SOURCE INFORMATION
(** * simple-vscode-vite-template: panel lifecycle, message routing and markup

    A shallow embedding of

    - [src/panels/ExamplePanel.ts]: the singleton panel ([createOrShow],
      the constructor, [dispose], [_getHtmlForWebview] and the
      [onDidReceiveMessage] listener),
    - [src/extension.ts]: the command that opens the panel,
    - [webview-ui/src/App.tsx]: the two senders of the webview,

    over an explicit store.  The store holds the static field
    [ExamplePanel.currentPanel], the heap of [ExamplePanel] objects and the
    part of the editor host the code talks to: native webview panels, event
    subscriptions, the active text editor and the random source behind
    [Math.random].  The host is an external collaborator; its calls are
    recorded in a trace, and its behaviour is modelled only where it feeds
    back into the repository's code: [WebviewPanel.dispose] marks the panel
    disposed once and fires its [onDidDispose] listeners synchronously, a
    subscription's [dispose] removes its listener, and an event fires the
    listeners subscribed to it. *)

From Stdlib Require Import ZArith String Ascii List QArith Qround Lia.
From Stdlib Require Import HexadecimalString HexadecimalZ.
From stdpp Require Import base list strings.

Open Scope string_scope.
Open Scope list_scope.
Open Scope nat_scope.

(** ** JavaScript values carried by messages *)

Module Js.

(** A message crosses the channel by structured clone: primitives and plain
    objects.  Numbers are kept integral, which is all the handlers can tell
    apart ([switch] compares with [===]). *)
#[warnings="-register-all"]
Inductive value : Type :=
| Undefined
| Null
| Bool (b : bool)
| Num (z : Z)
| Str (s : string)
| Obj (fields : list (string * value)).

Fixpoint assoc (k : string) (fields : list (string * value)) : option value :=
  match fields with
  | [] => None
  | (k', v) :: rest => if String.eqb k k' then Some v else assoc k rest
  end.

(** [v.k]: reading a property of [undefined] or [null] is a TypeError
    ([None] here); a missing property reads as [undefined]. *)
Definition get (v : value) (k : string) : option value :=
  match v with
  | Undefined | Null => None
  | Obj fields => Some (default Undefined (assoc k fields))
  | Str s => Some (if String.eqb k "length" then Num (Z.of_nat (String.length s)) else Undefined)
  | Bool _ | Num _ => Some Undefined
  end.

(** [v === 'lit']: strict equality with a string literal. *)
Definition strict_eq_str (v : value) (lit : string) : bool :=
  match v with
  | Str s => String.eqb s lit
  | _ => false
  end.

(** Truthiness of a string operand of [||]. *)
Definition or_else (s fallback : string) : string :=
  if String.eqb s EmptyString then fallback else s.

End Js.

(** ** The store *)

(** Handles of objects, native views and disposables, and a URI in its
    text form. *)
Abbreviation InstId := nat (only parsing).
Abbreviation PanelId := nat (only parsing).
Abbreviation DispId := nat (only parsing).
Abbreviation Uri := string (only parsing).

(** The two arrow functions the constructor hands to the host, as closures
    over [this]. *)
Inductive Callback : Type :=
| CbDispose (this : InstId)            (* () => this.dispose() *)
| CbMessage (this : InstId).           (* message => { switch ... } *)

Inductive EventKind : Type := OnDidDispose | OnDidReceiveMessage.

#[global] Instance EventKind_eq_dec : EqDecision EventKind.
Proof. solve_decision. Defined.

(** A [vscode.Disposable] returned by an event registration. *)
Record Subscription : Type := mkSub {
  sub_panel : PanelId;
  sub_event : EventKind;
  sub_callback : Callback;
  sub_active : bool
}.

Record WebviewOptions : Type := mkOptions {
  enableScripts : bool;
  retainContextWhenHidden : bool;
  localResourceRoots : list Uri
}.

Record WebviewPanel : Type := mkPanel {
  viewType : string;
  title : string;
  showColumn : Z;
  options : WebviewOptions;
  html : string;                       (* panel.webview.html *)
  disposed : bool
}.

(** An [ExamplePanel] object. *)
Record ExamplePanel : Type := mkExamplePanel {
  _panel : PanelId;
  _extensionUri : Uri;
  _disposables : list DispId
}.

Record TextEditor : Type := mkEditor { viewColumn : option Z }.

(** Pure services of the host: [vscode.Uri.joinPath], [webview.asWebviewUri]
    and [webview.cspSource]. *)
Record Host : Type := mkHost {
  joinPath : Uri -> list string -> Uri;
  asWebviewUri : Uri -> Uri;
  cspSource : string
}.

(** Calls of the host's operations, in program order ([PanelDispose] also
    when the host itself disposes a view the user closed).
    [AssignCurrentPanel] is not a host call: it records a write to the
    static field, so that the order of the write relative to the host calls
    can be stated. *)
Inductive Effect : Type :=
| AssignCurrentPanel (v : option InstId)
| CreateWebviewPanel (p : PanelId)
| SetHtml (p : PanelId) (doc : string)
| Subscribe (d : DispId)
| Reveal (p : PanelId) (column : option Z)
| PanelDispose (p : PanelId)
| DisposableDispose (d : DispId)
| ShowInformationMessage (arg : Js.value)
| PostMessage (p : PanelId) (msg : Js.value).

Record World : Type := mkWorld {
  currentPanel : option InstId;        (* ExamplePanel.currentPanel *)
  objects : list ExamplePanel;         (* heap of ExamplePanel objects *)
  panels : list WebviewPanel;          (* native views, by handle *)
  subscriptions : list Subscription;   (* disposables handed out by the host *)
  activeTextEditor : option TextEditor;
  random : nat -> Q;                   (* successive results of Math.random *)
  cursor : nat;                        (* how many were drawn *)
  host : Host;
  trace : list Effect
}.

Definition with_currentPanel (v : option InstId) (w : World) : World :=
  mkWorld v (objects w) (panels w) (subscriptions w) (activeTextEditor w)
          (random w) (cursor w) (host w) (trace w).
Definition with_objects (v : list ExamplePanel) (w : World) : World :=
  mkWorld (currentPanel w) v (panels w) (subscriptions w) (activeTextEditor w)
          (random w) (cursor w) (host w) (trace w).
Definition with_panels (v : list WebviewPanel) (w : World) : World :=
  mkWorld (currentPanel w) (objects w) v (subscriptions w) (activeTextEditor w)
          (random w) (cursor w) (host w) (trace w).
Definition with_subscriptions (v : list Subscription) (w : World) : World :=
  mkWorld (currentPanel w) (objects w) (panels w) v (activeTextEditor w)
          (random w) (cursor w) (host w) (trace w).
Definition with_activeTextEditor (v : option TextEditor) (w : World) : World :=
  mkWorld (currentPanel w) (objects w) (panels w) (subscriptions w) v
          (random w) (cursor w) (host w) (trace w).
Definition with_cursor (v : nat) (w : World) : World :=
  mkWorld (currentPanel w) (objects w) (panels w) (subscriptions w) (activeTextEditor w)
          (random w) v (host w) (trace w).
Definition with_trace (v : list Effect) (w : World) : World :=
  mkWorld (currentPanel w) (objects w) (panels w) (subscriptions w) (activeTextEditor w)
          (random w) (cursor w) (host w) v.

(** ** A state and error monad for the host process *)

Inductive Error : Type :=
| TypeError        (* property read of undefined or null *)
| Dangling         (* a handle that is not in the store: no JS value is one *)
| OutOfFuel.

Inductive Result (A : Type) : Type :=
| Ok (a : A)
| Throw (e : Error).
Arguments Ok {A} a.
Arguments Throw {A} e.

Definition M (A : Type) : Type := World -> Result (A * World).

TASK TO COMPLETE
In the entries above, the lines from the one bearing "cspSource : string" up to and including the one bearing "subscriptions : list" should be transcribed exactly; no other line is wanted.

TASK RESPONSE
  cspSource : string
}.

(** Calls of the host's operations, in program order ([PanelDispose] also
    when the host itself disposes a view the user closed).
    [AssignCurrentPanel] is not a host call: it records a write to the
    static field, so that the order of the write relative to the host calls
    can be stated. *)
Inductive Effect : Type :=
| AssignCurrentPanel (v : option InstId)
| CreateWebviewPanel (p : PanelId)
| SetHtml (p : PanelId) (doc : string)
| Subscribe (d : DispId)
| Reveal (p : PanelId) (column : option Z)
| PanelDispose (p : PanelId)
| DisposableDispose (d : DispId)
| ShowInformationMessage (arg : Js.value)
| PostMessage (p : PanelId) (msg : Js.value).

Record World : Type := mkWorld {
  currentPanel : option InstId;        (* ExamplePanel.currentPanel *)
  objects : list ExamplePanel;         (* heap of ExamplePanel objects *)
  panels : list WebviewPanel;          (* native views, by handle *)
  subscriptions : list Subscription;   (* disposables handed out by the host *)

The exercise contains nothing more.